Will autocomplete suggestions for Biblical Events, Cultural Concepts, and Preaching Themes, and Topics be restored in a future release (albeit there were no suggestions for Topics)?
Dave, short answer: no, at least not in the near future. We thought this would be a quick-win improvement, which turned out to be harder than we expected. Sometimes we experiment, and things don't work out; usually, those experiments never ship to beta, but this was an exception due to the short beta cycle, and a mis-estimate on our part about how hard the problem would be to fix while it was in beta.
Here's the full story:
We removed these suggestions from autocomplete in Bible and Morph searches in 8.9, because a search for these data type references never returns results in Bibles.

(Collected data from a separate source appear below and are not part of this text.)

(** Compressed reads stay inside the data and inside the integer types.  On
    any bytes, a read that succeeds leaves the data alone, moves the cursor by
    the 1, 2 or 4 bytes of one width, never past the end, and gives a value in
    the range of that width: at most 29 bits unsigned, or the signed range of
    the same field. *)
Theorem compressed_reads_bounded c : Forall byte (data c) -> 0 <= pos c ->
  (forall v c', Cursor_read_compressed_u32 c = Some (v, c') ->
     exists w, 0 <= v < 2 ^ bits_wide w /\ c' = Cursor_at (data c) (pos c + bytes_wide w)
               /\ position c' <= Z.of_nat (length (data c)))
  /\ (forall v c', read_compressed_i32 c = Some (v, c') ->
     exists w, - 2 ^ (bits_wide w - 1) <= v < 2 ^ (bits_wide w - 1) /\ c' = Cursor_at (data c) (pos c + bytes_wide w)
               /\ position c' <= Z.of_nat (length (data c))).
Proof.
  intros Hd Hp. assert (Hd' : Forall byte (drop (Z.to_nat (pos c)) (data c))) by (by apply Forall_drop).
  split; intros v c' H.
  - unfold Cursor_read_compressed_u32, get_range in H.
    destruct ((0 <=? pos c) && (pos c <=? Z.of_nat (length (data c)))
      && (Z.of_nat (length (data c)) <=? Z.of_nat (length (data c))))%bool eqn:Hg; [|done]. cbn [mbind option_bind] in H.
    rewrite take_ge in H by (rewrite length_drop; lia).
    destruct (read_compressed_u32 _) as [[v' k]|] eqn:E; [|done]. cbn [mbind option_bind] in H. simplify_eq.
    apply compressed_u32_bounds in E as (w & -> & Hv & Hk); [|done]. exists w. rewrite length_drop in Hk.
    split_and!; [lia..|done|]. cbn. rewrite !andb_true_iff, !Z.leb_le in Hg. lia.
  - rewrite read_compressed_i32_unfold in H by done.
    destruct (read_compressed_u32 _) as [[raw k]|] eqn:E; [|done]. cbn [mbind option_bind] in H. simplify_eq.
    apply compressed_u32_bounds in E as (w & -> & Hv & Hk); [|done]. exists w. rewrite length_drop in Hk.
    assert (Hb : (if bytes_wide w =? 1 then 7 else if bytes_wide w =? 2 then 14 else 29) = bits_wide w) by (by destruct w).
    assert (0 < bytes_wide w) by (by destruct w).
    rewrite Hb. split; [apply unrotate_bounds; [by destruct w|done]|]. split; [done|]. cbn. lia.
Qed.

Lemma compressed_reads_bounded_witness : exists w, 0 <= 16384 < 2 ^ bits_wide w
  /\ Cursor_at [9; 192; 0; 64; 0] 5 = Cursor_at [9; 192; 0; 64; 0] (1 + bytes_wide w) /\ 5 <= 5.
Proof.
  refine (proj1 (compressed_reads_bounded (Cursor_at [9; 192; 0; 64; 0] 1) _ _) 16384 _ _).
  - repeat constructor; unfold byte; lia.
  - cbn. lia.
  - reflexivity.
Defined.

(** ** Little-endian integers *)

Fixpoint to_le_bytes (n : nat) (v : Z) : list Z :=
  match n with O => [] | S n' => v mod 256 :: to_le_bytes n' (v / 256) end.

Lemma length_to_le_bytes n v : length (to_le_bytes n v) = n.
Proof. revert v. induction n; intros v; simpl; [done|]. by rewrite IHn. Qed.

The reason they don't show up in searches is that Bibles themselves don't contain links to those things. Rather, some passages are identified as being about those Concepts/Themes/Topics, which means we can look them up with the {Section <...>} search extension syntax. (See Bradley's post for a fuller explanation.)
We thought that extending the autocompleter to provide the {Section} syntax would be a simple addition to existing functionality. What we didn't take into account is that after you select one these references with the Section extension, it's easy to get into a state that breaks the syntax (click the image to see the animation):
The autocompleter isn't aware of anything in the search string that isn't immediately part of the <datatype reference>, and thus re-inserts the Section extension again.
This doesn't meet our standards for shipping, and upgrading the autocompleter code to be aware of the entire text in the search string was deemed too costly for now. We might revisit this in the future.
This doesn't meet our standards for shipping, and upgrading the autocompleter code to be aware of the entire text in the search string was deemed too costly for now
I hadn't encountered that in my testing. I hope it will be restored soon, as it is much needed.
Thank you. We thought it would be a useful improvement, which no one (that I know of) was really asking for; so it's good to have affirmation that we are on the right track.